Exercise prompt: The span to repeat in the listing below runs from the line containing "s) (ns_is_leader s) (ns_recovered_height s)" to the line containing "if ns_recovered_height s =? 0 then false", inclusive. Repeat it exactly, and only it.

· · · · · · ·

(* ===== verification/NodeState.v ===== *)
(** The node state behind the RPC endpoints (crates/node/rpc/src/state.rs):
    counters the consensus components update, leadership by view, the
    partition status and the catch-up window.  The uptime is a clock reading
    and is an argument of [status]. *)
From S2P Require Import Prelude.

Definition DEFAULT_VALIDATOR_COUNT : u32 := 4.
Definition CATCH_UP_THRESHOLD : u64 := 64.

Inductive PartitionStatus : Type :=
| Healthy
| Degraded
| Partitioned.

Definition from_peer_counts (connected_peers total_expected_peers : u64) : PartitionStatus :=
  if total_expected_peers <=? connected_peers then Healthy
  else
    let total_validators := wrapping_add u64_max total_expected_peers 1 in
    let f := saturating_sub total_validators 1 `div` 3 in
    let quorum_peers_needed := total_validators - f - 1 in
    if quorum_peers_needed <=? connected_peers then Degraded else Partitioned.

Record NodeState := mkNodeState {
  ns_chain_id : u64;
  ns_validator_index : u32;
  ns_validator_count : u32;
  ns_current_view : u64;
  ns_finalized_count : u64;
  ns_finalized_height : u64;
  ns_proposed_count : u64;
  ns_nullified_count : u64;
  ns_equivocation_count : u64;
  ns_peer_count : u64;
  ns_is_leader : bool;
  ns_recovered_height : u64;
  ns_last_verified_height : u64;
}.

(** [with_validator_count]; [None] is the panic. *)
Definition ns_with_validator_count (chain_id : u64) (validator_index validator_count : u32)
    : option NodeState :=
  if validator_count =? 0 then None
  else if negb (validator_index <? validator_count) then None
  else Some (mkNodeState chain_id validator_index validator_count 0 0 0 0 0 0 0 false 0 0).

Definition ns_new (chain_id : u64) (validator_index : u32) : option NodeState :=
  ns_with_validator_count chain_id validator_index DEFAULT_VALIDATOR_COUNT.

Definition set_view (s : NodeState) (view : u64) : NodeState :=
  let leader_index := view `mod` ns_validator_count s in
  mkNodeState (ns_chain_id s) (ns_validator_index s) (ns_validator_count s) view
    (ns_finalized_count s) (ns_finalized_height s) (ns_proposed_count s) (ns_nullified_count s)
    (ns_equivocation_count s) (ns_peer_count s) (leader_index =? ns_validator_index s)
    (ns_recovered_height s) (ns_last_verified_height s).

(** The counters wrap, as [fetch_add] does. *)
Definition inc_finalized (s : NodeState) : NodeState :=
  mkNodeState (ns_chain_id s) (ns_validator_index s) (ns_validator_count s) (ns_current_view s)
    (wrapping_add u64_max (ns_finalized_count s) 1) (ns_finalized_height s) (ns_proposed_count s)
    (ns_nullified_count s) (ns_equivocation_count s) (ns_peer_count s) (ns_is_leader s)
    (ns_recovered_height s) (ns_last_verified_height s).

Definition set_finalized_height (s : NodeState) (height : u64) : NodeState :=
  mkNodeState (ns_chain_id s) (ns_validator_index s) (ns_validator_count s) (ns_current_view s)
    (ns_finalized_count s) (Z.max (ns_finalized_height s) height) (ns_proposed_count s)
    (ns_nullified_count s) (ns_equivocation_count s) (ns_peer_count s) (ns_is_leader s)
    (ns_recovered_height s) (ns_last_verified_height s).

Definition inc_proposed (s : NodeState) : NodeState :=
  mkNodeState (ns_chain_id s) (ns_validator_index s) (ns_validator_count s) (ns_current_view s)
    (ns_finalized_count s) (ns_finalized_height s) (wrapping_add u64_max (ns_proposed_count s) 1)
    (ns_nullified_count s) (ns_equivocation_count s) (ns_peer_count s) (ns_is_leader s)
    (ns_recovered_height s) (ns_last_verified_height s).

Definition inc_nullified (s : NodeState) : NodeState :=
  mkNodeState (ns_chain_id s) (ns_validator_index s) (ns_validator_count s) (ns_current_view s)
    (ns_finalized_count s) (ns_finalized_height s) (ns_proposed_count s)
    (wrapping_add u64_max (ns_nullified_count s) 1) (ns_equivocation_count s) (ns_peer_count s)
    (ns_is_leader s) (ns_recovered_height s) (ns_last_verified_height s).

Definition inc_equivocations (s : NodeState) : NodeState :=
  mkNodeState (ns_chain_id s) (ns_validator_index s) (ns_validator_count s) (ns_current_view s)
    (ns_finalized_count s) (ns_finalized_height s) (ns_proposed_count s) (ns_nullified_count s)
    (wrapping_add u64_max (ns_equivocation_count s) 1) (ns_peer_count s) (ns_is_leader s)
    (ns_recovered_height s) (ns_last_verified_height s).

Definition set_peer_count (s : NodeState) (count : u64) : NodeState :=
  mkNodeState (ns_chain_id s) (ns_validator_index s) (ns_validator_count s) (ns_current_view s)
    (ns_finalized_count s) (ns_finalized_height s) (ns_proposed_count s) (ns_nullified_count s)
    (ns_equivocation_count s) count (ns_is_leader s) (ns_recovered_height s)
    (ns_last_verified_height s).

Definition set_recovered_height (s : NodeState) (height : u64) : NodeState :=
  mkNodeState (ns_chain_id s) (ns_validator_index s) (ns_validator_count s) (ns_current_view s)
    (ns_finalized_count s) (ns_finalized_height s) (ns_proposed_count s) (ns_nullified_count s)
    (ns_equivocation_count s) (ns_peer_count s) (ns_is_leader s) height height.

Definition set_last_verified_height (s : NodeState) (height : u64) : NodeState :=
  mkNodeState (ns_chain_id s) (ns_validator_index s) (ns_validator_count s) (ns_current_view s)
    (ns_finalized_count s) (ns_finalized_height s) (ns_proposed_count s) (ns_nullified_count s)
    (ns_equivocation_count s) (ns_peer_count s) (ns_is_leader s) (ns_recovered_height s)
    (Z.max (ns_last_verified_height s) height).

Definition ns_is_catching_up (s : NodeState) : bool :=
  if ns_recovered_height s =? 0 then false
  else ns_last_verified_height s
         <? saturating_add u64_max (ns_recovered_height s) CATCH_UP_THRESHOLD.

Record NodeStatus := mkNodeStatus {
  st_chain_id : u64;
  st_validator_index : u32;
  st_uptime_secs : u64;
  st_current_view : u64;
  st_finalized_count : u64;
  st_proposed_count : u64;
  st_nullified_count : u64;
  st_equivocation_count : u64;
  st_peer_count : u64;
  st_total_expected_peers : u64;
  st_partition_status : PartitionStatus;
  st_is_leader : bool;
}.

Definition status (s : NodeState) (uptime_secs : u64) : NodeStatus :=
  let total_expected_peers := saturating_sub (ns_validator_count s) 1 in
  mkNodeStatus (ns_chain_id s) (ns_validator_index s) uptime_secs (ns_current_view s)
    (ns_finalized_count s) (ns_proposed_count s) (ns_nullified_count s) (ns_equivocation_count s)
    (ns_peer_count s) total_expected_peers
    (from_peer_counts (ns_peer_count s) total_expected_peers) (ns_is_leader s).

(** With [n] validators of which [f] may fail, a node with its peers is a
    quorum of [n - f] exactly when it is not partitioned. *)
Lemma status_quorum s uptime :
  0 < ns_validator_count s < 2 ^ 32 -> 0 <= ns_peer_count s ->
  st_partition_status (status s uptime) = Partitioned
  <-> ns_peer_count s + 1 < ns_validator_count s - (ns_validator_count s - 1) `div` 3.
Proof.
  intros Hn Hp. unfold status, from_peer_counts. cbn [st_partition_status].
  assert (saturating_sub (ns_validator_count s) 1 = ns_validator_count s - 1) as ->
    by (unfold saturating_sub; lia).
  assert (wrapping_add u64_max (ns_validator_count s - 1) 1 = ns_validator_count s) as ->.
  { unfold wrapping_add, wrap, u64_max in *. rewrite Z.mod_small; lia. }
  assert (saturating_sub (ns_validator_count s) 1 = ns_validator_count s - 1) as ->
    by (unfold saturating_sub; lia).
  destruct (Z.leb_spec (ns_validator_count s - 1) (ns_peer_count s)).
  - split; [done|]. pose proof (Z.div_pos (ns_validator_count s - 1) 3). lia.
  - destruct (Z.leb_spec (ns_validator_count s - (ns_validator_count s - 1) `div` 3 - 1)
      (ns_peer_count s)); split; done || lia.
Qed.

· · · · · · ·

Solution to the exercise:
    (ns_equivocation_count s) (ns_peer_count s) (ns_is_leader s) (ns_recovered_height s)
    (Z.max (ns_last_verified_height s) height).

Definition ns_is_catching_up (s : NodeState) : bool :=
  if ns_recovered_height s =? 0 then false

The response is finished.